» **Activity**
Filter these entries down to the lines that hold the word "Arrivals", and show each of them.

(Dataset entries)

(* ===== verification/Main.v ===== *)
(** * The process

    [src/main.rs], [src/cli/{mod,serve}.rs], [src/composition/logging.rs] and the
    construction of the driver in [src/composition/server/transport.rs]: from the
    arguments of the process to its exit status, what it prints and what it leaves
    in the file system.  The theorems: refused arguments exit with status 2 before
    any effect, and what a process prints on its standard output is true. *)

From S2P Require Import Prelude Bytes Header Json Api Arcs BoardBase Document Offering Prepared PreparedProps RecordCodec BoardStore CliBoard.
From S2P Require Import IdentityText AddressText Resources Framing Ports.
From S2P Require Import Crypto Envelope Keys Authority Identity IdentityProps Files IdentityStore Contact Contacts Adapters.
From S2P Require Import Session Connection Driver ServerConfig Server DriverProps ServerRun ServerProps ServerRunProps Help Cli CliRun.

#[local] Open Scope N_scope.

(** ** Logging: [logging.rs] *)

Inductive LoggingError : Type := NotUnicode | InvalidFilter | SubscriberInstalled.

(** The variable [RUST_LOG] as the environment has it; [installed] tells whether
    a global subscriber is already there. *)
Definition logging_initialize (parse_filter : bytes → bool) (installed : bool) (rust_log : option bytes)
    : result LoggingError unit :=
  input ← match rust_log with
          | Some value => if from_utf8 value then Ok value else Err NotUnicode
          | None => Ok (lit "info")
          end;
  if negb (parse_filter input) then Err InvalidFilter
  else if installed then Err SubscriberInstalled else Ok tt.

(** ** What is printed *)

Definition display_role (r : ConnectionRole) : bytes :=
  match r with Initiator => lit "Initiator" | Acceptor => lit "Acceptor" end.
(** The lines of [serve.rs]. *)
Definition ready_line (r : Ready_) : bytes :=
  lit "ready " ++ IdentityText.format (rd_local_id r) ++ lit " " ++ display_socket_addr (rd_address r) ++ newline.
Definition status_line (s : Status) : bytes :=
  match s with
  | StatReady ready => ready_line ready
  | StatAuthenticated context =>
    lit "authenticated " ++ IdentityText.format (pc_peer_identity context) ++ lit " " ++ display_role (pc_role context) ++ newline
  | StatContactFailed => lit "contact-failed" ++ newline
  | StatConnectionClosed => lit "connection-closed" ++ newline
  | StatStopped => lit "stopped" ++ newline
  end.
(** The text [validate] returns. *)
Definition validation_text (offerings : N) : bytes :=
  lit "Board format valid: " ++ display_number 10 offerings ++
  lit " offerings; definitions not checked; local publishability not established." ++ newline.
Definition version_line : bytes := lit "talksphere " ++ PKG_VERSION ++ newline.

(** What announces a server can be read back: between single spaces, the
    identity and the address in their own texts. *)
Theorem ready_line_exact r : length (rd_local_id r) = 32%nat → addr_wf (rd_address r) →
  ∃ id_text addr_text,
    ready_line r = lit "ready " ++ id_text ++ x20 :: addr_text ++ newline ∧ (x20 ∉ id_text) ∧
    IdentityText.parse id_text = Ok (rd_local_id r) ∧ parse_socket_addr addr_text = Some (rd_address r).
Proof.
  intros Hl Ha. exists (IdentityText.format (rd_local_id r)), (display_socket_addr (rd_address r)). split_and!.
  - done.
  - destruct (format_spec _ Hl) as (vs & -> & Hvs & _).
    intros [Hin | (v & E & Hv)%list_elem_of_fmap]%elem_of_app; [by vm_compute in Hin; repeat apply elem_of_cons in Hin as [[=] | Hin]; apply not_elem_of_nil in Hin |].
    rewrite Forall_forall in Hvs. specialize (Hvs v Hv). apply alphabet_value in Hvs. by rewrite <- E in Hvs.
  - by apply parse_format_id.
  - by apply parse_display_socket_addr.
Qed.

(** ** What the help says of the options *)

Fixpoint occurs (s t : bytes) : bool :=
  bool_decide (take (length s) t = s) || match t with [] => false | _ :: t => occurs s t end.
Lemma occurs_shown s t : occurs s t = true → shown_in s t.
Proof.
  induction t as [| b t IH]; cbn [occurs]; intros [H%bool_decide_eq_true | H]%orb_true_iff.
  - exists [], (drop (length s) []). cbn [app]. rewrite <- H at 1. by rewrite take_drop.
  - done.
  - exists [], (drop (length s) (b :: t)). cbn [app]. rewrite <- H at 1. by rewrite take_drop.
  - destruct (IH H) as (x & y & ->). by exists (b :: x), y.
Qed.

(** Every default and bound that the help states is the one in force. *)
Theorem documented_defaults :
  Forall (λ p, shown_in (p.1 ++ display_number 10 p.2) server_details)
    [(lit "--max-connections COUNT defaults to ", sa_connections default_args);
     (lit "--max-streams COUNT defaults to ", sa_streams default_args);
     (lit "--outbound-bytes BYTES defaults to ", sa_outbound default_args);
     (lit "--buffered-bytes BYTES defaults to ", sa_buffered default_args);
     (lit "--handshake-ms MILLISECONDS defaults to ", sa_handshake_ms default_args);
     (lit "--shutdown-ms MILLISECONDS defaults to ", sa_shutdown_ms default_args)] ∧
  shown_in (lit "--listen IP:PORT defaults to " ++ display_socket_addr (sa_listen default_args) ++ lit ";") server_details ∧
  shown_in (lit "bounded to " ++ display_number 10 (lim_document_bytes Limits_default) ++ lit " bytes and depth " ++
    display_number 10 (lim_depth Limits_default)) board_details.
Proof. repeat constructor; apply occurs_shown; vm_compute; reflexivity. Qed.

(** ** Exit statuses *)

Definition SUCCESS : N := 0.
Definition FAILURE : N := 1.
Definition USAGE : N := 2.

Inductive ServeError : Type :=
| ServeConfig (e : UsageError) | ServeStartup (e : ServerFailure) | ServeRuntime (e : ServerFailure).

(** What goes to the standard error, if the filter lets it through. *)
Inductive Diagnostic : Type :=
| DiagArguments | DiagUsage (e : UsageError) | DiagLogging (e : LoggingError)
| DiagBoard (e : BoardError) | DiagIdentity (e : IdentityCommandError) | DiagServer (e : ServeError).

(** ** The signal thread: [Signals] of [shutdown.rs] *)

(** The signals it registers; other signals keep their default action. *)
Inductive OsSignal : Type := SIGINT | SIGTERM.
(** What reaches the shared signal from other threads: a signal the thread
    forwards, or a waker. *)
Inductive Arrival : Type := ArriveSignal (s : OsSignal) | ArriveWake.
Definition Signals_forward (a : Arrival) : SignalCall :=
  match a with ArriveSignal _ => CallShutdown | ArriveWake => CallNotify end.
(** A round of the server with what arrives around it. *)
Record Arrivals : Type := mkArrivals {
  ar_before : list Arrival;
  ar_begin : Instant;
  ar_during : list Arrival;
  ar_now : Instant;
  ar_waiting : list Arrival;
}.
Definition round_of (a : Arrivals) : Round :=
  mkRound (Signals_forward <$> ar_before a) (ar_begin a) (Signals_forward <$> ar_during a) (ar_now a)
    (Signals_forward <$> ar_waiting a).

(** A server without application protocols has no consumers. *)
#[global] Instance no_consumer : Consumer Empty_set := λ _ k, match k with end.

Section process.
Context {F : Type} `{FS : !Filesystem F} `{CR : !Crates} `{SJ : !SerdeJson} {E : Type} `{EN : !Entropy E}.
Context {Sk : Type} `{!Socket Sk} {P At Li T : Type}.
Context `{!SocketProvider P At Li, !Connecting At Sk, !Listener Li Sk, !Clock T}.
(** [Path::is_dir], [std::fs::File::open] and the filters [tracing] reads. *)
Context (is_dir : F → Path → bool) (file_open : Path → M F Errno Fd) (parse_filter : bytes → bool).

(** What a process meets: its environment, the clock when it is read, the
    entropy of its two providers, the outcome of creating the readiness worker,
    its clock and the signal thread, and the rounds of a running server. *)
Record Surroundings : Type := mkSurroundings {
  sr_rust_log : option bytes;
  sr_subscriber : bool;
  sr_parsed : Instant;
  sr_configured : Instant;
  sr_loaded : Instant;
  sr_entropy : E;
  sr_nonces : E;
  sr_tcp : result ErrorKind P;
  sr_clock : result ErrorKind T;
  sr_signals : result ErrorKind unit;
  sr_rounds : list Arrivals;
}.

» **Task output**
Record Arrivals : Type := mkArrivals {
Definition round_of (a : Arrivals) : Round :=
  sr_rounds : list Arrivals;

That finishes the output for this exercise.